Tertatihnya langkah kita dalam menuju era bebas Covid-19 disebabkan penanganan dan penguncian wilayah secara total tak kunjung ditegakkan. Terkadang aturan tak selaras dengan aplikasi di lapangan, dampak dari aturanpun terkadang diabaikan, ditambah kurangnya kesadaran banyak pihak akan kesehatan. Maka inilah yang menambah runyam persoalan.
Islam mempunyai langkah yang tepat dan cepat dalam menanggapi sebuah persoalan, terlebih masalah yang terkait dengan kesehataan rakyat dan kepentingan umum. Islam telah mengajarkan kita bagaimana seharusnya menyikapi pandemi. Dalam Islam, negara dan pemimpin mempunyai peran yang paling penting dalam mengkoordinir penanganan pandemi. Beberapa langkah penanganan yang dilakukan negara dalam Islam diantaranya melakukan tes dan tracing. Begitu hasil tes positif maka akan dilakukan tracing, dimana seseorang yang positif terkena wabah akan didata tempat tempat terakhir yang dia kunjungi, serta siapa saja yang telah berinteraksi dengannya akan menjalani tes serupa, dan bila terbukti terpapar, negara akan mengisolasi dan mengobati mereka.
Langkah berikutnya adalah dengan mengkarantina secara total daerah yang terkena wabah. Menutup akses keluar masuk daerah tersebut. Dalam masa karantina, negara akan menyuplai seluruh kebutuhan masyarakat seperti logistik dan obat-obatan. Menyediakan fasilitas kesehatan dan memaksimalkan pengobatan bagi pasien. Negara akan memperkuat dan meningkatkan sistem kesehatan yang mencakup fasilitas, obat, SDM dan yang lainnya. Negara juga akan mendorong para dokter ataupun ilmuwan untuk menemukan obat dengan cepat.
Dalam Islam, kesehatan merupakan kebutuhan dasar rakyat yang wajib disediakan oleh negara, maka dari itu, negara akan memberikannya secara percuma atau gratis.

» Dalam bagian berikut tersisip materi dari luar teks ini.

(** The reveal changes cells of the top row only, and only into
    ExitLadder: an Empty or Ladder cell above a Ladder, or the top-centre
    cell. *)
Lemma revealExitLadder_changes (s : State) (x y : Z) :
  levelWf (level s) ->
  levelWf (level (revealExitLadder s))
  /\ (levelAt (level (revealExitLadder s)) x y <> levelAt (level s) x y ->
      y = GRID_HEIGHT - 1
      /\ levelAt (level (revealExitLadder s)) x y = EXIT_LADDER
      /\ ((levelAt (level s) x (GRID_HEIGHT - 2) = LADDER
           /\ (levelAt (level s) x (GRID_HEIGHT - 1) = EMPTY
               \/ levelAt (level s) x (GRID_HEIGHT - 1) = LADDER))
          \/ x = GRID_WIDTH / 2)).
Proof.
  intros Hwf.
  assert (revealedAbove (level s) (foldl revealAbove (level s) columns))
    as [Hwf1 Hch1].
  { apply revealAbove_loop; [apply columns_in_grid|].
    split; [exact Hwf|]. intros ? ? H. contradiction H. reflexivity. }
  unfold revealExitLadder. cbn [level set_level].
  set (lvl1 := foldl revealAbove (level s) columns) in *.
  assert (forall x y, levelAt lvl1 x y <> levelAt (level s) x y ->
          y = GRID_HEIGHT - 1 /\ levelAt lvl1 x y = EXIT_LADDER
          /\ ((levelAt (level s) x (GRID_HEIGHT - 2) = LADDER
               /\ (levelAt (level s) x (GRID_HEIGHT - 1) = EMPTY
                   \/ levelAt (level s) x (GRID_HEIGHT - 1) = LADDER))
              \/ x = GRID_WIDTH / 2)) as Hch1'.
  { intros x' y' H. apply Hch1 in H as (A & B & C & D). auto. }
  destruct (negb _); [|split; [exact Hwf1 | apply Hch1']].
  destruct (_ || _); [|split; [exact Hwf1 | apply Hch1']].
  split; [apply levelWf_setLevelAt; exact Hwf1|].
  rewrite levelAt_setLevelAt; [|exact Hwf1 | reflexivity].
  destruct (decide _) as [Heq | Hne]; [|apply Hch1'].
  injection Heq as <- <-. intros _. repeat split. right. reflexivity.
Qed.

(** ** The refill and the grid *)

Lemma refill_level_kept (dt : float) (l : list (Z * Z * DugHole)) (s : State)
    (k : Z * Z) (h : DugHole) :
  Forall (fun entry => holeOk entry.1 entry.2 = true) l ->
  NoDup l.*1 -> (k, h) ∈ l -> expired dt h = false ->
  levelAt (level (foldl (updateHole dt) s l)) k.1 k.2 = levelAt (level s) k.1 k.2.
Proof.
  revert s. induction l as [|[k0 h0] l IH]; intros s Hok Hnd Hin Hexp.
  - apply elem_of_nil in Hin. contradiction.
  - apply Forall_cons in Hok as [Hok0 Hok].
    rewrite fmap_cons in Hnd. cbn [fst] in Hnd.
    apply NoDup_cons in Hnd as [Hk0 Hnd]. cbn [foldl].
    apply elem_of_cons in Hin as [Heq | Hin].
    + injection Heq as <- <-. destruct k as [x y]. cbn [fst snd].
      rewrite refill_level_other by assumption.
      rewrite updateHole_level, Hexp. reflexivity.
    + rewrite IH by assumption.
      assert (k0 <> k) as Hne.
      { intros ->. apply Hk0. apply list_elem_of_fmap.
        exists (k, h). split; [reflexivity | exact Hin]. }
      rewrite updateHole_level. destruct (_ && _); [|reflexivity].
      unfold holeOk in Hok0. cbn [fst snd] in Hok0.
      apply andb_prop in Hok0 as [Hok0 _].
      apply andb_prop in Hok0 as [Hok0 Hib].
      apply andb_prop in Hok0 as [Hx Hy]. apply Z.eqb_eq in Hx, Hy.
      apply inBounds_true in Hib.
      apply levelAt_setLevelAt_other; [lia | lia |].
      rewrite Hx, Hy. destruct k0, k; cbn [fst snd]. exact Hne.
Qed.

(** A cell whose stored kind the refill changes is the cell of an
    expired entry and now holds the entry's original kind. *)
Lemma updateDigging_level_change (dt : float) (s : State) (x y : Z) :
  holesWf (dugHoles s) -> levelWf (level s) ->
  levelAt (level (updateDigging dt s)) x y <> levelAt (level s) x y ->
  exists h, dugHoles s !! (x, y) = Some h /\ expired dt h = true
            /\ levelAt (level (updateDigging dt s)) x y = originalType h.
Proof.
  intros Hwf Hlvl Hne. unfold updateDigging in *.
  pose proof (holeEntries_ok _ Hwf) as Hok.
  pose proof (holeEntries_NoDup (dugHoles s)) as Hnd.
  destruct (dugHoles s !! (x, y)) as [h|] eqn:Hl.
  - apply holeEntries_elem in Hl. exists h.
    destruct (expired dt h) eqn:Hexp.
    + repeat split.
      apply (refill_level_entry dt _ s (x, y) h); assumption.
    + exfalso. apply Hne.
      apply (refill_level_kept dt _ s (x, y) h); assumption.
  - exfalso. apply Hne. apply refill_level_other; [exact Hok|].
    intros Hin. apply list_elem_of_fmap in Hin as [[k' h'] [Heq Hin]].
    cbn [fst] in Heq. subst k'. apply holeEntries_elem in Hin. congruence.
Qed.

Islam mengajarkan, taat akan keputusan pemimpin adalah wajib adanya. Kebijakan dengan dibarengi kesadaran masyarakat untuk mematuhinya adalah hal yang sangat penting. Dengan mentaati segala kebijakan yang dibuat berlandaskan Al-Qur'an dan sunah, masyarakat bukan hanya terhindar dari bahaya wabah dan memutus mata rantai penularan tapi juga mendapat pahala.
Solusi yang diberikan Islam terbukti efektif, sejarah mencatat wabah Thaun yang pernah terjadi di jaman Umar bin Khattab bisa diatasi dengan solusi yang diajarkan Rasulullah saw. Langkah Umar yang mengkarantina total daerah wabah, menjamin seluruh kebutuhan masyarakat dan menutup akses keluar masuk terbukti mampu memutus mata rantai penularan wabah. Selayaknya sebagai Muslim , kita kembali pada aturan Islam yang secara nyata mempunyai konsep yang jelas dalam penanganan wabah, hingga kita tak terjebak lama dalam lingakaran pandemi. Terseok-seok menata ekonomi dan sibuk mencari alibi yang berujung kebijakan dengan rasa diskriminasi, membuat rakyat semakin banyak yang acuh dan tidak peduli.